The idea of a tattoo parlor in the city has gotten under the skin of Rocky River residents.

Several homeowners addressed the city planning commission at its last meeting, over the request made by tattooist Harry Lawrence to open up shop at 20130 Center Ridge Road in a building shared by J and C Chinese Restaurant.

“In the last 15 to 20 years, tattooing has become more accepted and crosses all social lines,” said Lawrence, assuring the commission that his shop would not draw an unsavory clientele. He added that in his 30 years of business, he has never been cited for health or legal violations.

Lawrence told the commission that he wants to move the business, which he plans to call American Sideshow, to Rocky River from Sheffield Lake due to the poor economy in Lorain County. Answering questions from the commission, Lawrence said the business would include body piercing, and tentatively would be open until 9 p.m. and later on weekends.
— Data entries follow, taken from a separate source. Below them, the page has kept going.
(** ** Clearing *)

(** The loop [item = begin; item != end; ++item] on 32-bit numbers. *)
Definition dirtyItems (beginDirty endDirty : Z) : list Z := map (fun k => u32 (beginDirty + k)) (rangeZ 0 (u32 (endDirty - beginDirty))).
Definition clearItem (level : nat) (ix : Index) (item : Z) : Index :=
  let acc := match level with
             | O => emptyBloom
             | S level' => foldl orBloom emptyBloom (blocksBlooms ix (chunkId level' item))
             end in
  setBloom ix (chunkId level (item / c_bloomIndexSize)) (item mod c_bloomIndexSize) (fun _ => acc).
Fixpoint clearLevels (levels : nat) (level : nat) (beginDirty endDirty : Z) (ix : Index) : Index :=
  match levels with
  | O => ix
  | S n => clearLevels n (S level) (beginDirty / c_bloomIndexSize) (u32 (u32 (endDirty - 1) / c_bloomIndexSize + 1))
             (foldl (clearItem level) ix (dirtyItems beginDirty endDirty))
  end.
Definition clearBlockBlooms (begin_ end_ : Z) (ix : Index) : Index := clearLevels c_bloomIndexLevels 0 begin_ end_ ix.

(** ** Chunk identifiers

    [chunkId] wraps at 32 bits, but 255 is odd and the chunks of the two levels of 32-bit numbers stay apart. *)

Lemma chunkId_mod level i : chunkId level i = (i * 255 + Z.of_nat level) mod 2 ^ 32.
Proof. unfold chunkId, wrap. rewrite Zplus_mod_idemp_l. done. Qed.
Lemma chunkId_inj_0 i j : 0 <= i < 2 ^ 28 -> 0 <= j < 2 ^ 28 -> chunkId 0 i = chunkId 0 j -> i = j.
Proof. intros Hi Hj. rewrite !chunkId_mod. cbn. Z.to_euclidean_division_equations. lia. Qed.
Lemma chunkId_inj_1 i j : 0 <= i < 2 ^ 24 -> 0 <= j < 2 ^ 24 -> chunkId 1 i = chunkId 1 j -> i = j.
Proof. intros Hi Hj. rewrite !chunkId_mod. cbn. Z.to_euclidean_division_equations. lia. Qed.
Lemma chunkId_levels i j : 0 <= i < 2 ^ 28 -> 0 <= j < 2 ^ 24 -> chunkId 0 i <> chunkId 1 j.
Proof. intros Hi Hj. rewrite !chunkId_mod. cbn. Z.to_euclidean_division_equations. lia. Qed.

(** ** Reading what was written *)

(** Item [k] of level [level]: block [k] of level 0, sixteen blocks from [16 k] on level 1. *)
Definition levelBloom (ix : Index) (level : nat) (k : Z) : LogBloom :=
  bloomAt (blocksBlooms ix (chunkId level (k / c_bloomIndexSize))) (k mod c_bloomIndexSize).
Definition slot_ok (level : nat) (k : Z) : Prop := (level = 0%nat /\ 0 <= k < 2 ^ 32) \/ (level = 1%nat /\ 0 <= k < 2 ^ 28).
Definition chunk_ok (bb : BlocksBlooms) : Prop := length bb = 16%nat /\ Forall bloom_ok bb.
Definition chunks_ok (ix : Index) : Prop := forall id bb, ix !! id = Some bb -> chunk_ok bb.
Jerry Gifford, of Lakeview Road, said that he could see the building from his home, and disagreed with Lawrence about the type of customers who would frequent the shop.

“The community does not need this. Do we not set certain standards in this community? What’s next? A pay day loan store?” he asked.
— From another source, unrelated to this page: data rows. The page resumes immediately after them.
#[export] Instance Receipt_codec : Codec TransactionReceipt := {|
  cdc_item := receiptItem; cdc_valid := receipt_valid; cdc_write := writeReceipt true; cdc_read := readReceipt true |}.
Lemma receipt_writes_flag persist r : receipt_valid r -> writes (writeReceipt persist r) (Lst (receiptItems persist r)).
Proof.
  intros (Hs & Hg & Hb & Hl). unfold writeReceipt, receiptItems. apply writes_list. { by destruct (writesReason persist r). }
  apply Forall2_app.
  - apply Forall2_cons. split.
    { destruct (r_statusCodeOrStateRoot r); [|apply writes_hash]. apply writes_int. cbn in Hs. lia. }
    write_members. apply Forall2_cons. split; [|by constructor].
    apply (writes_vector writeLogEntry entryItem). intros e He. apply (codec_writes (H := LogEntry_codec) e). rewrite Forall_forall in Hl. by apply Hl.
  - destruct (writesReason persist r); write_members.
Qed.
Lemma receipt_reads_flag persist r : receipt_valid r -> item_ok (Lst (receiptItems persist r)) ->
  readReceipt persist (enc (Lst (receiptItems persist r))) =
  Ok (mkReceipt (r_statusCodeOrStateRoot r) (r_gasUsed r) (r_bloom r) (r_log r) (if persist then r_revertReason r else [])).
Proof.
  intros (Hs & Hg & Hb & Hl) Hok. unfold readReceipt. rewrite RLP_ctor_enc, (proj1 (enc_isList _ Hok)) by done. cbn [liftR rbind].
  rewrite itemCount_enc by done. cbn [rbind]. set (its := receiptItems persist r) in *.
  assert (Hn : (if persist then (4 <=? lenZ its) && (lenZ its <=? 5) else lenZ its =? 4) = true /\ persist && (5 <=? lenZ its) = writesReason persist r).
  { unfold its, receiptItems, writesReason. destruct persist; [|done]. by case_bool_decide. }
  destruct Hn as [-> ->]. cbn [andb]. apply runOn_rds.
  read_member its Hok (statusItem (r_statusCodeOrStateRoot r)). { by apply readStatus_enc. }
  read_member its Hok (intItemOf (r_gasUsed r)). { by apply readInt256. }
  read_member its Hok (Str (r_bloom r)). { by apply readBloom_enc. }
  read_member its Hok (Lst (map entryItem (r_log r))). { apply read_entries; [done|]. by eapply (member_ok its 3). }
  eapply (rds_seq _ _ _ (if persist then r_revertReason r else [])); [|apply rds_ret].
  destruct (writesReason persist r) eqn:Ew.
  - assert (H4 : its !! 4%nat = Some (Str (r_revertReason r))) by (unfold its, receiptItems; by rewrite Ew).
    unfold writesReason in Ew. destruct persist; [|done]. apply (rds_conv its _ (Str (r_revertReason r))); [done|lia|done|].
    pose proof (member_ok its 4 _ Hok H4) as Hok4. rewrite (proj2 (enc_isList _ Hok4)). by apply readBytes_enc.
  - unfold writesReason in Ew. destruct persist; [|apply rds_ret]. apply negb_false_iff, bool_decide_eq_true in Ew. rewrite Ew. apply rds_ret.
Qed.
#[export] Instance Receipt_laws : CodecLaws TransactionReceipt.
Proof.
  split; [intros r; apply receipt_writes_flag|]. intros r Hv Hok. destruct r. apply (receipt_reads_flag true); done.
Qed.
Lemma app_ok a b : item_ok (Lst (a ++ b)) -> item_ok (Lst a).
Proof.
  intros [Ha Hl]. split.
  - induction a as [|x a IH]; [done|]. cbn in Ha |- *. destruct Ha as [Hx Ha]. split; [done|]. apply IH; [done|].
    cbn [map concat app] in Hl. rewrite lenZ_app in Hl. pose proof (lenZ_nonneg (enc x)). lia.
  - rewrite map_app, concat_app, lenZ_app in Hl. pose proof (lenZ_nonneg (concat (map enc b))). lia.
Qed.

(** ** Block details, transaction addresses, blooms *)

Definition detailsItem (b : BlockDetails) : item :=
  Lst [intItemOf (bd_number b); intItemOf (bd_totalDifficulty b); hashItem (bd_parent b); Lst (map hashItem (bd_children b)); intItemOf (bd_blockSizeBytes b)].
Definition details_valid (b : BlockDetails) : Prop :=
  0 <= bd_number b < 2 ^ 32 /\ is_hash (bd_totalDifficulty b) /\ is_hash (bd_parent b) /\ Forall is_hash (bd_children b) /\
  0 <= bd_blockSizeBytes b < 2 ^ 32.
#[export] Instance BlockDetails_codec : Codec BlockDetails := {|
  cdc_item := detailsItem; cdc_valid := details_valid; cdc_write := writeDetails; cdc_read := readDetails |}.
#[export] Instance BlockDetails_laws : CodecLaws BlockDetails.
Proof.
  split.
  - intros b (Hn & Ht & Hp & Hc & Hz). assert (0 <= bd_number b < 2 ^ 256) by lia. assert (0 <= bd_blockSizeBytes b < 2 ^ 256) by lia.
    apply writes_list; [done|]. write_members.
  - intros b (Hn & Ht & Hp & Hc & Hz) Hok. cbn [cdc_item cdc_read BlockDetails_codec] in *. unfold readDetails, detailsItem in *.
    match goal with |- context [enc (Lst ?l)] => set (its := l) in * end. apply runOn_rds.
    read_member its Hok (intItemOf (bd_number b)). { by apply readInt32. }
    read_member its Hok (intItemOf (bd_totalDifficulty b)). { by apply readInt256. }
    read_member its Hok (hashItem (bd_parent b)). { by apply readHash32. }
    read_member its Hok (Lst (map hashItem (bd_children b))). { apply readHashes; [done|]. by eapply (member_ok its 3). }
    read_member its Hok (intItemOf (bd_blockSizeBytes b)). { by apply readInt32. }
    destruct b. apply rds_ret.
Qed.
Definition txAddressItem (t : TransactionAddress) : item := Lst [hashItem (ta_blockHash t); intItemOf (ta_index t)].
#[export] Instance TransactionAddress_codec : Codec TransactionAddress := {|
  cdc_item := txAddressItem; cdc_valid t := is_hash (ta_blockHash t) /\ 0 <= ta_index t < 2 ^ 32;
  cdc_write := writeTxAddress; cdc_read := readTxAddress |}.
#[export] Instance TransactionAddress_laws : CodecLaws TransactionAddress.
Proof.
  split.
  - intros t [Hh Hi]. assert (0 <= ta_index t < 2 ^ 256) by lia. apply writes_list; [done|]. write_members.
  - intros t [Hh Hi] Hok. cbn [cdc_item cdc_read TransactionAddress_codec] in *. unfold readTxAddress, txAddressItem in *.
    match goal with |- context [enc (Lst ?l)] => set (its := l) in * end. apply runOn_rds.
    read_member its Hok (hashItem (ta_blockHash t)). { by apply readHash32. }
    read_member its Hok (intItemOf (ta_index t)). { by apply readInt32. }
    destruct t. apply rds_ret.
Qed.
Lemma intItemOf_ok i : is_hash i -> item_ok (intItemOf i) /\ lenZ (enc (intItemOf i)) <= 33.
Proof.
  intros Hi. pose proof (compact_small i Hi) as H32. destruct (bytesRequired_spec i) as (H0 & _); [unfold is_hash in Hi; lia|].
  assert (Hl : lenZ (toCompactBigEndian i 0) <= 32).
  { unfold toCompactBigEndian. rewrite toBigEndian_lenZ. lia. }
  split.
  - split; [apply toBigEndian_ok|]. unfold sizeLimit. lia.
  - unfold intItemOf. cbn [enc]. unfold encStr. destruct (_ && _); [lia|]. rewrite lenZ_app. unfold hdrStr, hdr.
    destruct (Z.ltb_spec (lenZ (toCompactBigEndian i 0)) 56); [|lia]. change (lenZ [128 + lenZ (toCompactBigEndian i 0)]) with 1. lia.
Qed.
Lemma hashItem_ok h : item_ok (hashItem h) /\ lenZ (enc (hashItem h)) = 33.
Proof.
  split; [by apply bytes32_ok; lia|]. unfold hashItem. cbn [enc]. unfold encStr. rewrite toBigEndian_lenZ. cbn [andb Z.eqb Z.of_nat].
  change (Z.of_nat 32 =? 1) with false. cbn [andb]. rewrite lenZ_app, toBigEndian_lenZ. done.
Qed.
Lemma txAddress_size t : 0 <= ta_index t < 2 ^ 32 -> item_ok (txAddressItem t).
Proof.
  intros Hi. destruct (hashItem_ok (ta_blockHash t)) as [H1 L1]. destruct (intItemOf_ok (ta_index t)) as [H2 L2]; [unfold is_hash; lia|].
  split; [done|]. cbn [map concat]. rewrite app_nil_r, lenZ_app. unfold sizeLimit. lia.
Qed.
Lemma blooms_size (l : list LogBloom) : Forall bloom_valid l -> lenZ l < 2 ^ 50 -> item_ok (Lst (map Str l)).
Proof.
  intros Hl Hn. assert (Hb : forall b, b ∈ l -> item_ok (Str b) /\ lenZ (enc (Str b)) = 259).
  { intros b Hb. rewrite Forall_forall in Hl. destruct (Hl b Hb) as [Hb1 Hb2]. unfold bloom_ok in Hb1. split.
    - split; [done|]. unfold lenZ. rewrite Hb1. unfold sizeLimit. lia.
    - assert (E : lenZ b = 256) by (unfold lenZ; by rewrite Hb1). cbn [enc]. unfold encStr. rewrite E.
      change (256 =? 1) with false. cbn [andb]. rewrite lenZ_app, E. done. }
  assert (Hlen : lenZ (concat (map enc (map Str l))) = 259 * lenZ l).
  { clear Hl Hn. induction l as [|b l IH]; [done|]. cbn [map concat]. rewrite lenZ_app, lenZ_cons, IH.
    - destruct (Hb b) as [_ ->]; [apply elem_of_cons; by left|]. lia.
    - intros c Hc. apply Hb. apply elem_of_cons. by right. }
  split; [|unfold sizeLimit; lia]. clear Hlen Hn Hl. induction l as [|b l IH]; [done|]. cbn. split.
  - apply Hb. apply elem_of_cons. by left.
  - apply IH. intros c Hc. apply Hb. apply elem_of_cons. by right.
Qed.
Lemma blocksBlooms_roundtrip l : length l = 16%nat -> Forall bloom_valid l ->
  rlpOf (writeBlocksBlooms l) = Ok (enc (Lst (map Str l))) /\ readBlocksBlooms (enc (Lst (map Str l))) = Ok l.
Proof.
  intros Hl Hv. assert (Hok : item_ok (Lst (map Str l))) by (apply blooms_size; [done|unfold lenZ; rewrite Hl; lia]). split.
  - apply rlpOf_writes; [|done]. apply (writes_vector writeBytes Str). intros. apply writes_bytes.
  - apply toArray_enc; [done..|unfold lenZ; rewrite Hl; lia|]. intros b Hb. apply readBloom_enc. rewrite Forall_forall in Hv. by apply Hv.
Qed.
Lemma logBlooms_roundtrip l : Forall bloom_valid l -> lenZ l < 2 ^ 50 ->
  rlpOf (writeLogBlooms l) = Ok (enc (Lst (map Str l))) /\ readLogBlooms (enc (Lst (map Str l))) = Ok l.
Proof.
  intros Hv Hl. pose proof (blooms_size l Hv Hl) as Hok. split.
  - apply rlpOf_writes; [|done]. apply (writes_vector writeBytes Str). intros. apply writes_bytes.
  - apply toVector_enc; [done|]. intros b Hb _. apply readBloom_enc. rewrite Forall_forall in Hv. by apply Hv.
Qed.
Lemma writeReceipts_enc l : Forall receipt_valid l -> item_ok (Lst (map receiptItem l)) ->
  rlpOf (writeReceipts true l) = Ok (enc (Lst (map receiptItem l))).
Proof.
  intros Hl Hok. apply rlpOf_writes; [|done]. apply (writes_vector (writeReceipt true) receiptItem). intros r Hr. apply receipt_writes_flag.
  rewrite Forall_forall in Hl. by apply Hl.
Qed.
Lemma readReceipts_enc l : Forall receipt_valid l -> item_ok (Lst (map receiptItem l)) ->
  readReceipts true (enc (Lst (map receiptItem l))) = Ok l.
Proof.
  intros Hl Hok. unfold readReceipts. rewrite members_enc by done. cbn [rbind]. apply mapR_enc. intros r Hr.
  apply (codec_reads (H := Receipt_codec) r).
  - rewrite Forall_forall in Hl. by apply Hl.
  - apply item_ok_members in Hok. rewrite Forall_forall in Hok. apply Hok. by apply list_elem_of_fmap_2.
Qed.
Jerry Monroe, of Stratford Avenue, admitted the he has an “attitude problem” when it came to tattoos, but expressed concern over the future of Center Ridge Road, which is lined with buildings for lease and includes mostly empty Rockport Shopping Center.

“Center Ridge is on the edge, everyone knows that. To grant this would send a signal to the world that (we) have given up. There are worse things than empty idle property,” said Monroe, agreeing with Gifford that pay day loan shops would soon follow.

As for Lawrence’s contention that his work is art seen as beauty in many cultures, another Lakeview Road resident responded, “If it were a beauty salon going in there, we wouldn’t be here,” adding that just because the business is legal, there is no guarantee that the proposed shop would not draw questionable clientele. “Pole dancing is legal, but I wouldn’t want that at the end of my street, either.”

To emphasize the cleanliness of his shop, Lawrence said that his autoclave, which is used to sterilize equipment, must be tested weekly. He remarked that his wife is a nurse, and that the hospital where she works tests its sterilization equipment monthly.

While he said he respected residents’ right to voice their opinion, he contended that it was “a bit offensive that I would be viewed that way.” While he said he understood the stigma attached to body art, he stated that his work was legitimate.

Katherine Tillman, of Fairview Park, who supported Lawrence, remarked, “There are more people than you know out there with tattoos. The streets won’t look like a brothel.”

Commission member Charles Gustafson remarked that, aside from aesthetics, the aging population in the city would not make it the best spot for a tattoo parlor.

“It’s a legitimate business; healthwise it has been approved. Just because I wouldn’t get one (a tattoo) does not make it wrong,” he stated.

The commission voted to table the request pending another public hearing. Chairman Michael Harvey asked law director Andy Bemer to research the question of whether turning Lawrence down could be construed as limiting freedom of expression. Earlier in the discussion, Bemer stated that some cities, such as Lakewood, have made it difficult for tattoo shops to open by requiring the presence of a medical doctor during hours of operation.